> [Directions] From the first line onward, reproduce the records exactly; the final line to include is the one holding "overflow [int]. *)".

(Stored data entries)
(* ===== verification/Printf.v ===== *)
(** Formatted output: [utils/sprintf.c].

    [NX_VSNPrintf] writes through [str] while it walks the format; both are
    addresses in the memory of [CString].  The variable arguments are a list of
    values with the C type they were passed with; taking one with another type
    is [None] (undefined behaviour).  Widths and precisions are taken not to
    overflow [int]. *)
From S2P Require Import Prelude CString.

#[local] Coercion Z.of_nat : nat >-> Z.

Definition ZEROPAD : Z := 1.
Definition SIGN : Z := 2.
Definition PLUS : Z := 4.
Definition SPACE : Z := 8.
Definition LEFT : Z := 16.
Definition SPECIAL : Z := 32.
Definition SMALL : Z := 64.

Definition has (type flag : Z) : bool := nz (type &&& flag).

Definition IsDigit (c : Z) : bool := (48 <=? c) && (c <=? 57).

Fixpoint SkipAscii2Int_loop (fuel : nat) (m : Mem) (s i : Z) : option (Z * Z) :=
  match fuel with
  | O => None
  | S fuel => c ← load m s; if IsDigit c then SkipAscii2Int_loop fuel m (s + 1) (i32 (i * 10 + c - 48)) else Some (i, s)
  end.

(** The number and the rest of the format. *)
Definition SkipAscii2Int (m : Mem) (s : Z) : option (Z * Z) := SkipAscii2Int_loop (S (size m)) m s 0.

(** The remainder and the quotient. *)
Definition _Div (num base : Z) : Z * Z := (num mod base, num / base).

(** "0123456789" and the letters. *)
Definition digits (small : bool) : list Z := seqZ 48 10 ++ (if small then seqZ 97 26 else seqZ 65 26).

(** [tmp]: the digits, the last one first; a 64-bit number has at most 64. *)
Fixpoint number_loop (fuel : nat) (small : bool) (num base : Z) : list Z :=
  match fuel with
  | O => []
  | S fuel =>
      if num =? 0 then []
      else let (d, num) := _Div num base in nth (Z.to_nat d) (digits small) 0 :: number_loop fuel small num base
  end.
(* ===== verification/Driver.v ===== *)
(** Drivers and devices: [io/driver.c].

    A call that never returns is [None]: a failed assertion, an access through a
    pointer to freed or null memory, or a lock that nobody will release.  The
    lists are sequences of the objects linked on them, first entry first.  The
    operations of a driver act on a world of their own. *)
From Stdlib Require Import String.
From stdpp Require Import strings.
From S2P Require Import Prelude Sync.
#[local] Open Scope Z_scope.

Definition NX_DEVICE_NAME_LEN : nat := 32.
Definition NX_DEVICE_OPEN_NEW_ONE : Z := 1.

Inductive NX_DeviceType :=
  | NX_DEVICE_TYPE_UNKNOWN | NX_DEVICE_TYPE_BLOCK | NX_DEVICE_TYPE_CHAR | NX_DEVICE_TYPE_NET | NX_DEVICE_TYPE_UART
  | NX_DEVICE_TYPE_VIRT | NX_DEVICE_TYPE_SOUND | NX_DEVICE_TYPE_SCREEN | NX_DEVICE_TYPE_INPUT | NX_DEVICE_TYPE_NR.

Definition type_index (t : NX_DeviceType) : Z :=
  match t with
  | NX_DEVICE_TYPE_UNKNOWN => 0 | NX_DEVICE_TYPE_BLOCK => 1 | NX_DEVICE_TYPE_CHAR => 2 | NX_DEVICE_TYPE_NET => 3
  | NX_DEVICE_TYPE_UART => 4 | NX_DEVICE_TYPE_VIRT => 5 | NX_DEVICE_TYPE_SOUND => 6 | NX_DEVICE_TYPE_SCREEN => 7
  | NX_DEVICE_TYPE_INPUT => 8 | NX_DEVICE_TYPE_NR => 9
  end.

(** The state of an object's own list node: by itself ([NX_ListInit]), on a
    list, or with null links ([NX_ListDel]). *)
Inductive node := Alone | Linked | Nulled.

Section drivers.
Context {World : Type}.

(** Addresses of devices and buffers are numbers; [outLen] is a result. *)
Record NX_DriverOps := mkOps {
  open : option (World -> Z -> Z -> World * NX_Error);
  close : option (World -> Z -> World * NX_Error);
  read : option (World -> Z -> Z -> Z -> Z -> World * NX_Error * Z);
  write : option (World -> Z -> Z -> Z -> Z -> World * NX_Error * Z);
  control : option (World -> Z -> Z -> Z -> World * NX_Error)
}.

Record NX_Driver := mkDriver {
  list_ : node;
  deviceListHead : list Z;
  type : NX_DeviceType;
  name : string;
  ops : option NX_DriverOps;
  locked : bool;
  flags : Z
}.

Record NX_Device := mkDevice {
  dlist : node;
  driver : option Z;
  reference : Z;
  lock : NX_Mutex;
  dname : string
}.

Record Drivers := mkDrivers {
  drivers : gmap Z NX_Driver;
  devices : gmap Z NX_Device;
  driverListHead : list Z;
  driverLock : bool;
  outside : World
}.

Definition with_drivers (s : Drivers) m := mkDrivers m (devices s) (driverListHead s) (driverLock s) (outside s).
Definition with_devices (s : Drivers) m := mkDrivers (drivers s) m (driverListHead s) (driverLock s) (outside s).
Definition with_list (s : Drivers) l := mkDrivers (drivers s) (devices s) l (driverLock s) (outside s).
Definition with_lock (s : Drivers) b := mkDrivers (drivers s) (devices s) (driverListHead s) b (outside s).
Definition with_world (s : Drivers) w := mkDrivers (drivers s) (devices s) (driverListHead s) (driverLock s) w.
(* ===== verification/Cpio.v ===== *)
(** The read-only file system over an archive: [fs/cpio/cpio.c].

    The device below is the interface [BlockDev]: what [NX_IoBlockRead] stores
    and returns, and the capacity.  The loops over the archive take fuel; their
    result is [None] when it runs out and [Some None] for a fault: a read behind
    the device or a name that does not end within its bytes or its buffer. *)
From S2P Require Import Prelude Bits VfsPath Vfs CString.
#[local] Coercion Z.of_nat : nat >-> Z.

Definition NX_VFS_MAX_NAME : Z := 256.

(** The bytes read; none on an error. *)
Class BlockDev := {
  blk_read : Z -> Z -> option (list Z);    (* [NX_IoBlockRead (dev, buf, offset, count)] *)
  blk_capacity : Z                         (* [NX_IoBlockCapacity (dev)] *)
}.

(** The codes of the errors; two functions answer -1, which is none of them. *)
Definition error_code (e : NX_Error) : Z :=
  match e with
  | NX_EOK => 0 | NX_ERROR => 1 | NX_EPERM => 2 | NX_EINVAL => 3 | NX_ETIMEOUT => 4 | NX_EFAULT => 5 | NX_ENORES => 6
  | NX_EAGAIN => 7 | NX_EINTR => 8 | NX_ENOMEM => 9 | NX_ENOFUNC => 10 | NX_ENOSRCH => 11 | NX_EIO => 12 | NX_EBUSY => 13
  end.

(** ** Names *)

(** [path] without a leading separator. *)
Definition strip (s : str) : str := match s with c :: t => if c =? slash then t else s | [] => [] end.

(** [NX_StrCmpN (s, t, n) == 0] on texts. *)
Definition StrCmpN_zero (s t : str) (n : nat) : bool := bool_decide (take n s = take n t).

> [Task output]
(* ===== verification/Printf.v ===== *)
(** Formatted output: [utils/sprintf.c].

    [NX_VSNPrintf] writes through [str] while it walks the format; both are
    addresses in the memory of [CString].  The variable arguments are a list of
    values with the C type they were passed with; taking one with another type
    is [None] (undefined behaviour).  Widths and precisions are taken not to
    overflow [int]. *)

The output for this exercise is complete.